The late novelist and screenwriter Shi Tiesheng almost missed the chance to realize his wish of donating his liver when he died in December in Beijing because of kidney failure. In the last minutes of his life, he was transferred with a life-support machine from Xuanwu Hospital to the General Hospital of Armed Police Forces while a group of Red Cross coordinators rushed to Beijing from Tianjin. Xuanwu was not qualified for organ collection
"The whole process could have gone unperturbed and smoother if a donation procedure supported by a good donation system was ready," said Feng Aiguo, an experienced coordinator from the Red Cross in Tianjin, who took part in Shi's memorial party in Beijing in January.

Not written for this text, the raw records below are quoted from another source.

Lemma code_change_closed env h h' fs : code_change h h' -> closed_below env h fs -> closed_below env h' fs.
Proof.
  intros Hc. induction fs as [|[m pc o|m pc o|] fs IH]; cbn [closed_below]; auto.
  rewrite (code_change_runtime _ _ _ Hc). destruct (is_runtime h m); [auto|].
  destruct (pc =? _); [by apply code_change_covered|]. naive_solver.
Qed.

Lemma code_change_frames h h' fs : code_change h h' -> frames_present h fs -> frames_present h' fs.
Proof.
  intros [_ Hq] Hfs. eapply Forall_impl; [exact Hfs|]. intros f Hf. destruct f as [m pc o|m pc o|]; [..|done];
    cbn in *; specialize (Hq m); destruct Hq; try done; by destruct Hf.
Qed.

Lemma code_change_thread env h h' t : code_change h h' -> thread_ok env h t -> thread_ok env h' t.
Proof.
  intros Hc [H1 H2 H3]. split;
    [by eapply code_change_frames | by eapply code_change_linked | by eapply code_change_closed].
Qed.

(** ** The walk over the classes, for any flags *)

Section AnyWalk.
Context (env : RuntimeEnv).

(** The code the class linker has for a method. *)
Definition oat_view (jit : option JitCodeCache) (p : Z) (m : ArtMethod) : QuickCode :=
  match env_oat_code env p with
  | Some code => CompiledCode code
  | None =>
      match jit ≫= (fun c => jit_GetCodeFor c p m) with
      | Some code => code
      | None => if IsNative m then QuickGenericJniStub else QuickToInterpreterBridge
      end
  end.

(** The code [InstallStubsForMethod] gives a method. *)
Definition method_code (i : Instrumentation) (jit : option JitCodeCache) (p : Z) (k : Class_) (m : ArtMethod)
  : QuickCode :=
  if (interpreter_stubs_installed_ i || forced_interpret_only_ i || IsDeoptimized i p) && negb (IsNative m)
  then QuickToInterpreterBridge
  else if IsInitialized k || negb (IsStatic m) || IsConstructor m
  then if entry_exit_stubs_installed_ i then QuickInstrumentationEntryPoint else oat_view jit p m
  else QuickResolutionStub.

Lemma InstallStubsForMethod_any i p h jit m k :
  h_methods h !! p = Some m -> h_classes h !! am_declaring_class m = Some k ->
  InstallStubsForMethod env i p (mkCodeState h jit) =
  Ok (tt, if stubbable k m
          then mkCodeState (set_methods (<[p := with_code env (forced_interpret_only_ i) p (method_code i jit p k m) m]>
                                           (h_methods h)) h) (jit_saved p m jit)
          else mkCodeState h jit).
Proof.
  intros Hm Hk. unfold InstallStubsForMethod, stubbable.
  rewrite (get_method_bind _ _ _ _ _ Hm), bind_gets. cbn [cs_heap].
  destruct (IsAbstract m) eqn:Ha; cbn [negb andb]; [done|].
  rewrite bind_lift. unfold IsProxyMethod, GetDeclaringClass, deref. rewrite Hk.
  cbn [mbind outcome_bind mret outcome_ret].
  destruct (IsProxyClass k) eqn:Hp; cbn [negb andb]; [done|].
  rewrite bind_lift. destruct (IsConstructor m && bool_decide _) eqn:Hc; cbn [negb andb]; [done|].
  assert (GetQuickOatCodeFor env p (mkCodeState h jit) = Ok (oat_view jit p m, mkCodeState h jit)) as Hoat
    by (by apply (GetQuickOatCodeFor_ok env p h jit m k)).
  pose proof (fun c => UpdateEntrypoints_ok env (forced_interpret_only_ i) p c h jit m k Hm Hk Hp) as HU.
  unfold method_code, IsForcedInterpretOnly.
  destruct (entry_exit_stubs_installed_ i), (interpreter_stubs_installed_ i); cbn [negb andb orb];
    destruct (forced_interpret_only_ i || IsDeoptimized i p), (IsNative m); cbn [negb andb orb];
    rewrite ?bind_ret, ?HU; try done;
    destruct (IsInitialized k || _ || _); rewrite ?bind_ret, ?(bind_ok _ _ _ _ _ Hoat), ?HU; done.
Qed.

A critical link in the process is the coordinator, who speaks to a potential donor's relatives, often after an accident. "It is extremely difficult," Feng said. "Their families are easily agitated when hearing 'organ donation', especially under the extreme emotion of the sudden loss of a beloved family member."
After months of practice, Feng and his colleagues summarized the most helpful expression. "What we said the most is that by organ donation, not only does he or she save other people's lives but it also is a way of extending that person's life in another person's body."
Lack of support from direct, close relatives, called lineal relatives, usually bogs things down because their unified consent is required, even if the donor had earlier given signed consent to organ donation.
"I'm worried if I can fulfill my wish of organ donation or not," said Jin Weihua, 65, a retired construction manager from Hebei province.
Jin has decided to donate his organs for patients in need. Everyone supports Jin's decision except his son. "I want to be able to make my own decisions about my body," Jin said.
Deng, the medical association's legal expert, pointed out that the fundamental obstacle comes from the tradition of intact remains.
"Most Chinese believe that his or her body is an inheritance from parents, which they are not allowed to break apart. Scientific education is needed to help them abandon those outdated thoughts."
So far, the voluntary donation trial has generated more than 30 donors and more than 80 successful donations. Representatives from Red Cross, public health and hospitals from all 11 trial regions will participate in a summary meeting March 9-11 to share their experiences.